Digital Echoes: an “immersive” sound experience
Arts House presents Digital Echoes from October 17 to 20; a concert for viola, percussion and electronics, exploring how sound, messages, and meanings are transformed by time and space.
Created by Aaron Wyatt in collaboration with Speak Percussion, this innovative work merges cutting-edge technology with contemporary classical music and percussive art to deliver a captivating and surreal auditory experience.
Aaron, a proud Noongar, Yamatji, and Wongai man, is not only a violist and composer but also a software developer.
As Speak Percussion’s artist-in-residence, he is dedicated to empowering First Nations artists to lead their own projects.

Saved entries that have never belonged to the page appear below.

Definition allocate_nonce (envelope : WorkEnvelope) (capabilities : DeviceCapabilities)
    (edge_target : U256) (now_ms : Z) (expires_at_ms : option Z) : pclient WorkLease :=
  if bool_decide (envelope.(we_extra_nonce_start) ≠ envelope.(we_extra_nonce_end))
  then elift (Err UnsupportedEnvelope)
  else if negb capabilities.(dc_supports_nonce_range) then
    let lease := build_lease envelope capabilities (whole_range envelope) edge_target now_ms expires_at_ms in
    _ ← persist_exclusive envelope capabilities lease;
    mret lease
  else
    let cursor_key := nonce_cursor_key envelope in
    cursor_bytes ← pcall (get CURSOR_NAMESPACE cursor_key);
    range ← elift (nonce_range limits envelope capabilities cursor_bytes);
    let lease := build_lease envelope capabilities range.1 edge_target now_ms expires_at_ms in
    _ ← persist_allocation cursor_key cursor_bytes (encode_cursor <$> range.2) capabilities lease;
    mret lease.

(** Deletes the active marker of a device if it is the given one. *)
Definition release_active (device_id : bytes) (lease_id : bytes) : pclient bool :=
  let active_key := hex_encode device_id in
  pcall (apply_batch_if ACTIVE_LEASE_NAMESPACE active_key (Some lease_id)
           [BatchDelete ACTIVE_LEASE_NAMESPACE active_key]).

Definition allocate_with_edge_target (envelope : WorkEnvelope) (capabilities : DeviceCapabilities)
    (edge_target : U256) (now_ms : Z) (expires_at_ms : option Z) : pclient WorkLease :=
  if match expires_at_ms with Some expiry => expiry <=? now_ms | None => false end
  then elift (Err InvalidExpiration)
  else if bytes_ltb edge_target envelope.(we_capture_target) || bytes_ltb envelope.(we_edge_target) edge_target
          || bytes_ltb edge_target capabilities.(dc_minimum_device_target)
  then elift (Err UnsupportedEnvelope)
  else
    _ ← register_device capabilities;
    active ← pcall (get ACTIVE_LEASE_NAMESPACE (hex_encode capabilities.(dc_device_id)));
    current ← match active with
      | None => mret None
      | Some existing_id =>
          _ ← elift (ensure (len existing_id =? 32) CorruptLease);
          stored ← pcall (get LEASE_NAMESPACE (hex_encode existing_id));
          bs ← elift (ok_or stored CorruptLease);
          lease ← elift (map_err (λ _, CorruptLease) (decode_lease bs));
          if match lease.(wl_expires_at_ms) with Some expiry => expiry <? now_ms | None => false end then
            released ← release_active capabilities.(dc_device_id) existing_id;
            elift (if released : bool then Ok None else Err AllocationRace)
          else if bool_decide (lease.(wl_assignment_id) = envelope.(we_assignment_id))
                  && (lease.(wl_job_generation) =? envelope.(we_job_generation)) then
            _ ← elift (map_err PE_Lease (validate_lease envelope lease capabilities));
            mret (Some lease)
          else elift (Err DeviceBusy)
      end;
    match current with
    | Some lease => mret lease
    | None =>
        match envelope.(we_kind) with
        | KindGatewayAssignmentV1 => allocate_extra_nonce envelope capabilities edge_target now_ms expires_at_ms
        | KindAssignmentV2 => allocate_nonce envelope capabilities edge_target now_ms expires_at_ms
        end
    end.

Definition allocate (envelope : WorkEnvelope) (capabilities : DeviceCapabilities) (now_ms : Z)
    (expires_at_ms : option Z) : pclient WorkLease :=
  allocate_with_edge_target envelope capabilities envelope.(we_edge_target) now_ms expires_at_ms.

Definition retire (device_id lease_id : bytes) : pclient bool := release_active device_id lease_id.

Definition planner_complete (capabilities : DeviceCapabilities) (lease_id : bytes) : pclient bool :=
  if negb capabilities.(dc_reports_range_completion) then elift (Err UnauthorizedCompletion)
  else retire capabilities.(dc_device_id) lease_id.

Definition active_lease (device_id : bytes) : pclient (option WorkLease) :=
  active ← pcall (get ACTIVE_LEASE_NAMESPACE (hex_encode device_id));
  match active with
  | None => mret None
  | Some lease_id =>
      _ ← elift (ensure (len lease_id =? 32) CorruptLease);
      stored ← pcall (get LEASE_NAMESPACE (hex_encode lease_id));
      bs ← elift (ok_or stored CorruptLease);
      lease ← elift (map_err (λ _, CorruptLease) (decode_lease bs));
      mret (Some lease)
  end.
End Durable.
End Planner.
Lemma lease_covers_point e l x nonce :
  envelope_ok e → lease_in e l → arr 24 x → lease_covers l x nonce →
  (lease_span e l).1 ≤ space_point e x nonce ≤ (lease_span e l).2.
Proof.
  intros He (_ & Hprof & _ & Hin) Hx (Ha & Hn & _). unfold lease_span, space_point.
  pose proof He as [_ _ Hextra]. destruct (we_kind e) eqn:Ek; [done|].
  destruct Hextra as [Hp _]. destruct Hin as (_ & _ & s & t & Us & Ut & Es & Et).
  pose proof (gateway_prefix e He Ek) as Hpre. unfold accepts_extra_nonce in Ha. rewrite Hprof, Hp in Ha.
  destruct (_ || _) eqn:Eo in Ha; [done|]. unfold GATEWAY_EXTRA_NONCE_PROFILE_HANDY_PREFIX4_VARIABLE4_ZERO16 in Ha.
  change (1 =? 0) with false in Ha. change (1 =? 1) with true in Ha. cbv iota in Ha.
  apply andb_true_iff in Ha as [Ha Hz]. apply andb_true_iff in Ha as [Hp1%bool_decide_eq_true _]. rewrite Es in Hp1.
  assert (∀ z, arr 4 (to_be 4 z)) as H4 by (intros; apply to_be_length).
  rewrite (proj1 (take_drop_extra _ _ Hpre (H4 s))) in Hp1.
  apply orb_false_iff in Eo as [E1 E2].
  assert (∀ z, length (gateway_extra_nonce (take 4 (we_extra_nonce_start e)) (to_be 4 z)) = 24%nat) as H24.
  { intros z. unfold gateway_extra_nonce. rewrite !length_app, to_be_length, length_replicate. unfold arr in Hpre. by rewrite Hpre. }
  rewrite Es in E1. rewrite Et in E2. unfold arr in Hx.
  assert (∀ a b, bytes_ltb a b = false → length a = length b → of_be b ≤ of_be a) as Hle.
  { intros a b E Hl. apply bytes_le_of_be; [done|]. apply bytes_not_lt. rewrite <- bytes_ltb_spec. congruence. }
  apply Hle in E1; [|by rewrite H24]. apply Hle in E2; [|by rewrite H24].
  rewrite gateway_bytes in E1, E2 by done. rewrite (of_be_gateway x) in E1, E2 by (exact Hx || done). rewrite Hp1 in E1, E2.
  rewrite Es, Et. cbn [fst snd]. rewrite !second_extra_nonce_gateway by done. lia.
Qed.

Section Disjoint.
Context `{Digests} `{!DigestsOk} `{HexOk} (authorized : WorkEnvelope → Prop) `{!SignedEnvelopes authorized}.

Lemma ranged_lookup e h1 h2 h3 l1 l2 :
  l1.(wl_assignment_id) = e.(we_assignment_id) → l2.(wl_assignment_id) = e.(we_assignment_id) →
  ∃ i j, (i < j)%nat ∧ ranged_leases e (h1 ++ Ranged l1 :: h2 ++ Ranged l2 :: h3) !! i = Some l1 ∧
    ranged_leases e (h1 ++ Ranged l1 :: h2 ++ Ranged l2 :: h3) !! j = Some l2.
Proof.
  intros E1 E2. set (r1 := ranged_leases e h1). set (r2 := ranged_leases e h2).
  assert (ranged_leases e (h1 ++ Ranged l1 :: h2 ++ Ranged l2 :: h3) = r1 ++ l1 :: r2 ++ l2 :: ranged_leases e h3) as ->.
  { unfold ranged_leases. rewrite omap_app. cbn [omap list_omap]. rewrite decide_True by done. f_equal. f_equal.
    rewrite omap_app. cbn [omap list_omap]. by rewrite decide_True. }
  exists (length r1), (length r1 + S (length r2))%nat. split; [lia|]. split.
  - by rewrite list_lookup_middle.
  - rewrite lookup_app_r by lia. replace (length r1 + S (length r2) - length r1)%nat with (S (length r2)) by lia.
    cbn. by apply list_lookup_middle.
Qed.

“I have all sorts of different things I do, but I’ve been doing more composition work recently. I really just enjoy the diversity of things and being able to flip between these areas,” Aaron said.
Digital Echoes is his most extensive composition to date, offering an “immersive” concert experience that allows audiences to “get up close and personal with the music”.
In this work, fragments of viola melodies are transmitted over the internet to five locations across Australia.
The captured sounds are then sent back to the performance venue, where they interact with percussion instruments, creating a rich and layered soundscape.
“Most of my other work has been up to 20 minutes, this is a 50-minute piece,” Aaron told North West City News.
“The viola will be in the centre, and there’ll be five percussion stations around that with the audience in between those percussion stations. It’ll be quite intimate.”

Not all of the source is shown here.